17 March, Havva Ley; Free Lands

"It would be in your best interest to lay down your arms and surrendered!" Cael yelled from the front of his ranks of men. He and five hundred men stood assembled in ranks in front of the fort at Havva Ley.

Men of the Free Lands stood at posts behind the simple palisade. Havva Ley was little more than some central buildings, ringed by earthen works and a wall consisting of outward facing wooden spikes. Cael doubted that a fourth of his force would fit in such a small area.

"We all prefer our freedom! Crawl back to Delian and find someone else to bully!" A voice called out from the front. "Havva Ley has earned its freedom, and no one can take it away from us!"

"Do you think you can stand against us, traitors?"

"Cael, it would take a spine to take this place, and that is something you lack."

Cael's face turned flinty. "Baelin!

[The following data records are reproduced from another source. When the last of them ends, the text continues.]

Lemma group_run (F : string -> list LedgerEntry.t) s :
  (groupId ← randomUUID; createLedgerEntries (F groupId);; mret groupId) s
  = (s <| St.db ::= append_entries (stamp (S (St.seq s)) (F (uuid (St.seq s)))) |>
       <| St.seq ::= Nat.add (S (length (F (uuid (St.seq s))))) |>, Ok (uuid (St.seq s))).
Proof.
  etrans; [apply bind_Ok; reflexivity|]. cbv beta. run_with createLedgerEntries_run.
  destruct s as [d fx n]. unfold setf, mret, M_ret; cbn. do 2 f_equal. lia.
Qed.

Lemma stamp_posting n es : map posting (stamp n es) = map posting es.
Proof. revert n. induction es as [|e es IH]; intros n; cbn; [|rewrite IH]; reflexivity. Qed.

Lemma stamp_group pid gid n es : group_of pid gid es -> group_of pid gid (stamp n es).
Proof.
  revert n. induction es as [|e es IH]; intros n; [intros; constructor|].
  intros Hg. inversion Hg; subst. constructor; [assumption | apply IH; assumption].
Qed.

Lemma stamp_balanced n es : balanced es -> balanced (stamp n es).
Proof. unfold balanced. rewrite total_cents_stamp by reflexivity. auto. Qed.

(** A group of entries and what it says. *)
Lemma group_spec (pid : string) (F : string -> list LedgerEntry.t) posts s :
  (forall g, map posting (F g) = posts) -> (forall g, group_of pid g (F g)) -> (forall g, balanced (F g)) ->
  exists es,
    (groupId ← randomUUID; createLedgerEntries (F groupId);; mret groupId) s
    = (s <| St.db ::= append_entries es |> <| St.seq ::= Nat.add (S (length es)) |>, Ok (uuid (St.seq s))) /\
    map posting es = posts /\ group_of pid (uuid (St.seq s)) es /\ balanced es.
Proof.
  intros Hp Hg Hb. exists (stamp (S (St.seq s)) (F (uuid (St.seq s)))).
  split; [|split; [|split]].
  - rewrite group_run. do 3 f_equal. f_equal.
    generalize (S (St.seq s)). induction (F (uuid (St.seq s))) as [|e es IH]; intros n; cbn; auto.
  - rewrite stamp_posting. apply Hp.
  - apply stamp_group, Hg.
  - apply stamp_balanced, Hb.
Qed.

Lemma recordPaymentReceived_run pid bid rid did t f cur s :
  0 <= f <= t -> t <= max_split_cents ->
  exists es,
    recordPaymentReceived pid bid rid did (of_cents t) (of_cents (t - f)) (of_cents f) cur s
      = (s <| St.db ::= append_entries es |> <| St.seq ::= Nat.add (S (length es)) |>,
         Ok (uuid (St.seq s))) /\
    map posting es =
      [(AccountType.RIDER, Some rid, EntryType.RIDER_PAYMENT_RECEIVED, Direction.DEBIT, t);
       (AccountType.DRIVER, Some did, EntryType.DRIVER_EARNING_LIABILITY, Direction.CREDIT, t - f)]
      ++ zero_or_post f (AccountType.PLATFORM, None, EntryType.PLATFORM_FEE_REVENUE, Direction.CREDIT, f) /\
    group_of pid (uuid (St.seq s)) es /\ balanced es.
Proof.
  unfold max_split_cents, zero_or_post. intros Hf Ht. unfold recordPaymentReceived.
  apply (group_spec pid (fun groupId => _)).
  all: intros g; rewrite sign_of_cents by (unfold safe_cents; lia).
  all: destruct (Z.ltb_spec 0 f); unfold group_of, balanced, total_cents, posting, signed_cents; cbn.
  all: rewrite ?to_cents_of_cents by (unfold safe_cents; lia).
  all: try reflexivity; try lia.
  all: repeat constructor.
Qed.

Lemma recordRefund_run pid bid rid did r a b cur s :
  a + b = r -> 0 <= a -> 0 <= b -> r <= max_split_cents ->
  exists es,
    recordRefund pid bid rid did (of_cents r) (of_cents a) (of_cents b) cur s
      = (s <| St.db ::= append_entries es |> <| St.seq ::= Nat.add (S (length es)) |>,
         Ok (uuid (St.seq s))) /\
    map posting es =
      [(AccountType.RIDER, Some rid, EntryType.REFUND_TO_RIDER, Direction.CREDIT, r);
       (AccountType.DRIVER, Some did, EntryType.DRIVER_EARNING_LIABILITY, Direction.DEBIT, a)]
      ++ zero_or_post b (AccountType.PLATFORM, None, EntryType.PLATFORM_FEE_REVERSAL, Direction.DEBIT, b) /\
    group_of pid (uuid (St.seq s)) es /\ balanced es.
Proof.
  unfold max_split_cents, zero_or_post. intros E Ha Hb Hr. unfold recordRefund. cbv zeta.
  apply (group_spec pid (fun groupId => _)).
  all: intros g; rewrite sign_of_cents by (unfold safe_cents; lia).
  all: destruct (Z.ltb_spec 0 b); unfold group_of, balanced, total_cents, posting, signed_cents; cbn.
  all: rewrite ?to_cents_of_cents by (unfold safe_cents; lia).
  all: try reflexivity; try lia.
  all: repeat constructor.
Qed.
End cents.

Section specs.
Context `{Env}.

(** No id still to be generated is in use in the table. *)
Definition unused_ids {R} (t : Table R) (s : St.t) : Prop :=
  forall n, (St.seq s <= n)%nat -> rows t (St.db s) !! uuid n = None.

Lemma writeOutboxEvent_run ty agg aid payload s :
  Db.paymentEventOutbox (St.db s) !! uuid (St.seq s) = None ->
  exists ev, writeOutboxEvent ty agg aid payload s
    = (s <| St.db ::= fun d => d <| Db.paymentEventOutbox ::= <[uuid (St.seq s) := ev]> |> |>
         <| St.seq ::= S |>, Ok ev) /\
    PaymentEventOutbox.id ev = uuid (St.seq s) /\ PaymentEventOutbox.eventType ev = ty /\
    PaymentEventOutbox.payloadJson ev = payload /\
    PaymentEventOutbox.status ev = OutboxStatus.PENDING /\ PaymentEventOutbox.retryCount ev = 0 /\
    PaymentEventOutbox.nextRetryAt ev = None.
Proof.
  intros E. eexists. split.
  - unfold writeOutboxEvent. etrans; [apply bind_Ok; reflexivity|]. cbv beta.
    rewrite create_run by exact E. reflexivity.
  - repeat split; reflexivity.
Qed.

(** A payment becomes PAID once.  Marking a pending payment as paid sets
    only its status, appends one balanced group of ledger entries (the rider's
    charge against the driver's fare and the platform's fee, no zero entry) and
    queues one pending [payment.paid] event for it; from every other status the
    call throws and changes nothing. *)
Theorem markPaymentPaid_correct (s : St.t) (pid did : string) (p : Payment.t) (t f x y : Z) :
  Db.payment (St.db s) !! pid = Some p -> Payment.id p = pid -> PaymentCents p t f x y ->
  unused_ids prisma.paymentEventOutbox s ->
  (Payment.status p <> PaymentStatus.PAYMENT_PENDING ->
     (markPaymentPaid pid did s).1 = s /\ exists e, (markPaymentPaid pid did s).2 = Err e) /\
  (Payment.status p = PaymentStatus.PAYMENT_PENDING -> exists es ev n,
     markPaymentPaid pid did s =
       (s <| St.db ::= fun d => d <| Db.payment ::= <[pid := set_status PaymentStatus.PAID p]> |>
                                  <| Db.ledgerEntry ::= fun l => l ++ es |>
                                  <| Db.paymentEventOutbox ::= <[PaymentEventOutbox.id ev := ev]> |> |>
          <| St.seq ::= Nat.add n |>, Ok (set_status PaymentStatus.PAID p)) /\
     map posting es =
       [(AccountType.RIDER, Some (Payment.riderId p), EntryType.RIDER_PAYMENT_RECEIVED, Direction.DEBIT, t);
        (AccountType.DRIVER, Some did, EntryType.DRIVER_EARNING_LIABILITY, Direction.CREDIT, t - f)]
       ++ zero_or_post f (AccountType.PLATFORM, None, EntryType.PLATFORM_FEE_REVENUE, Direction.CREDIT, f) /\
     balanced es /\ group_of pid (uuid (St.seq s)) es /\
     PaymentEventOutbox.eventType ev = "payment.paid"%string /\
     PaymentEventOutbox.status ev = OutboxStatus.PENDING /\
     payload_paymentId (PaymentEventOutbox.payloadJson ev) = Some pid /\
     Db.paymentEventOutbox (St.db s) !! PaymentEventOutbox.id ev = None).
Proof.
  intros E Hid C U. split; intros Hst.
  - unfold markPaymentPaid, assertTransition.
    rewrite (bind_Ok _ _ s s p (findUniqueOrThrow_run prisma.payment pid s p E)).
    assert (A : allowed (Payment.status p) PaymentStatus.PAID = false).
    { destruct (Payment.status p); try reflexivity. contradiction. }
    rewrite A. unfold throw_if, negb.
    split; [reflexivity | eexists; reflexivity].
  - set (s1 := s <| St.db ::= with_rows prisma.payment <[pid := set_status PaymentStatus.PAID p]> |>).
    destruct (recordPaymentReceived_run pid (Payment.bookingId p) (Payment.riderId p) did t f
      (Payment.currency p) s1 (pc_fee_bounds _ _ _ _ _ C) (pc_total_bound _ _ _ _ _ C))
      as (es & R & P & G & B).
    set (s2 := s1 <| St.db ::= append_entries es |> <| St.seq ::= Nat.add (S (length es)) |>) in *.
    destruct (writeOutboxEvent_run "payment.paid" "PAYMENT" pid
      {| payload_paymentId := Some pid; payload_bookingId := Some (Payment.bookingId p);
         payload_driverId := Some did |} s2) as (ev & W & Wi & Wt & Wp & Ws & _).
    { apply (U (St.seq s2)). cbn. lia. }
    exists es, ev, (S (S (length es))). repeat split; try assumption.
    + unfold markPaymentPaid. run_with (findUniqueOrThrow_run prisma.payment).
      rewrite Hst. etrans; [apply bind_Ok; reflexivity|]. cbv beta.
      run_with (update_run prisma.payment).
      rewrite Hid, (pc_total _ _ _ _ _ C), (pc_fare _ _ _ _ _ C), (pc_fee _ _ _ _ _ C).
      etrans; [apply bind_Ok; exact R|]. cbv beta.
      etrans; [apply bind_Ok; exact W|]. cbv beta.
      unfold mret, M_ret. f_equal. unfold s2, s1, append_entries. rewrite Wi.
      destruct s as [[] fx n]. reflexivity.
    + rewrite Wp. reflexivity.
    + rewrite Wi. apply (U (St.seq s2)). cbn. lia.
Qed.
Definition isPayable (d : Db.t) (driverId : string) (p : Payment.t) : bool :=
  bool_decide (Payment.status p = PaymentStatus.PAYOUT_ELIGIBLE) &&
  bool_decide (Ride.driverId <$> rideOf d p = Some driverId) &&
  noOpenDispute d (Payment.bookingId p).

(** [payments.reduce((sum, p) => sum + Math.round(netFareAmount(p) * 100), 0) / 100] *)
Definition payoutTotal (payments : list Payment.t) : num :=
  ndiv (fold_left (fun sum p => nadd sum (num_of_Z (to_cents (netFareAmount p)))) payments (num_of_Z 0)) 100%Q.

Definition createBatch (driverId currency : string) (totalAmount : num) (payments : list Payment.t)
    : H PayoutBatch.t :=
  batchId ← randomUUID;
  batch ← create prisma.payoutBatch batchId
    (PayoutBatch.defaults batchId now
      <| PayoutBatch.driverId := driverId |>
      <| PayoutBatch.currency := currency |>
      <| PayoutBatch.amountTotal := totalAmount |>
      <| PayoutBatch.status := PayoutStatus.PROCESSING |>);
  for_each payments (fun p =>
    itemId ← randomUUID;
    create prisma.payoutItem itemId
      (PayoutItem.defaults itemId now
        <| PayoutItem.payoutBatchId := batchId |>
        <| PayoutItem.bookingId := Payment.bookingId p |>
        <| PayoutItem.paymentId := Payment.id p |>
        <| PayoutItem.driverAmount := netFareAmount p |>
        <| PayoutItem.platformFee := netPlatformFeeAmount p |>);; mret tt);;
  mret batch.

(** The steps after a transfer, in both modes. *)
Definition settleBatch (driverId batchId transferId : string) (payments : list Payment.t) : H unit :=
  for_each payments (fun p => markTransferCreated (Payment.id p);; mret tt);;
  for_each payments (fun p =>
    recordTransfer (Payment.id p) (Payment.bookingId p) driverId (netFareAmount p) (Payment.currency p);;
    mret tt);;
  update prisma.payoutBatch batchId (fun b =>
    b <| PayoutBatch.status := PayoutStatus.COMPLETED |>
      <| PayoutBatch.stripeTransferId := Some transferId |>);;
  for_each payments (fun p => markPayoutCompleted (Payment.id p);; mret tt);;
  updateMany prisma.payoutItem (fun i => bool_decide (PayoutItem.payoutBatchId i = batchId))
    (fun i => i <| PayoutItem.status := PayoutStatus.COMPLETED |>);;
  mret tt.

You're the biggest traitor of them all. After all you taught about faith and loyalty, you betrayed your home, your faith, and your honor! Havva Ley is where I will end your life!"

"So be it, Cael. You will depart this place in shame, heading to either home or hell." Baelin raised his arm, and Cael knew that the parley was over.

"Shields!" Cael screamed as Baelin's arm fell. A volley of arrows leapt into the air. Cael dropped to a knee and lofted his targe to protect himself. The arrows fell like rain, wetting men with blood.

As Baelin's men nocked again, Cael called his archers to volley. From the rear of his formation, shafts flew, forcing Free Men under shields and behind cover. Cael took advantage of the pause and raked his two swords free.

"Charge the wall!" he shouted, rousing his front lines.

He took off at a dead run, screaming from the back of his throat with two hundred other men. Behind the spikes, Baelin whirled, momentarily distracted from directing his archers, and called for soldiers to man the walls. Both sides traded volleys, one catching Cael's targe on the edge and knocking him off balance a mere handful of feet from the walls. He crashed to the ground, rolling a stop as his men continued to charge around him. He sat up and made to his feet as the attackers crashed into the fort and its defenders. Defenders killed and died to keep Cael's men on the other side of the barricade. The tide pushed, but Free Men stood their ground. Baelin rallied his troops and they began pushing Cael's men back. He raised an arm, signaling more men to advance from his reserves. Not waiting for them, he advanced, pushing through his men to reach the melee.

"Baelin!" He shouted, spotting the older man across the chaotic field. "Come and fight me, coward!"

Baelin glanced up, angling his path slightly to head towards Cael, and began to slay a path through the men that separated them. Cael stabbed and slashed, clearing an area for the duel. The fighting died down around them as Baelin entered the clearing. He drew a short sword from one of his soldier's waist as he passed, and tucked the weapon in his belt.

"Are you ready to die, Baelin?" Cael taunted, loosely gripping his swords as he caught his breath.

"Which Cael showed up today?" Baelin frowned, studying Cael intently as if looking for something. "You don't appear to be Firian, so you must be Droch."

Fire leapt in Cael's eyes "I really wish you wouldn't call me that."

"I don't think you can stop me, Drochcael," Baelin responded.

"I can kill you!" Cael screamed, lunging forward, slashing at Baelin's head.

17 March, Abdun: Raelit

"More pitch!" Lane called, dipping an arrow into the last of the burning tar.

Peeking over the makeshift battlement, he waited until his area was clear of airborne projectiles and popped up for a shot.

Adding fire to arrows doesn't pay off as well as one would think. The speed of a traveling arrow will often put the fire out long before it reaches a target, and drawing a burning shaft in your bow can do some serious damage if you're not careful, but lit arrows are a terror weapon with no equal. Men and horses panic at the sight of fire, breaking ranks and throwing organized formations into chaos to avoid them. It was for that advantage that Lane risked using burning pitch.

His arrow leapt from his bow and crossed nearly two hundred yards in seconds, ending its flight still ablaze in the neck of an unfortunate officer. The man stood there for a moment, as if unable to believe his life was at an end. As he fell backwards his wool shirt and hair burst into flames. Lane ducked behind cover, as men shying back from the grisly sight. Pressing his back against the wall, he breathed in deep. His mind imagined the smell of burning hair and flesh that must be wafting over the ranks outside the walls. Somehow he could hear, despite the din and noise of battle, someone uttering a prayer. Only after his mouth stopped moving did he realize it was himself.

Abdun was holding rather well, despite the odds. His seventy-odd men held back a vastly superior force with sheer guts. They were riding a wave of luck- the garrisons arrived early, but without war machines. An all out attack had been ordered, and beaten back by Lane's men. After the initial victory by the defenders, a siege had been laid as a group had been dispatched to retrieve the war machine that would now be needed. The mistake of a quick attack had actually given Lane a gift of a few free days of relative peace.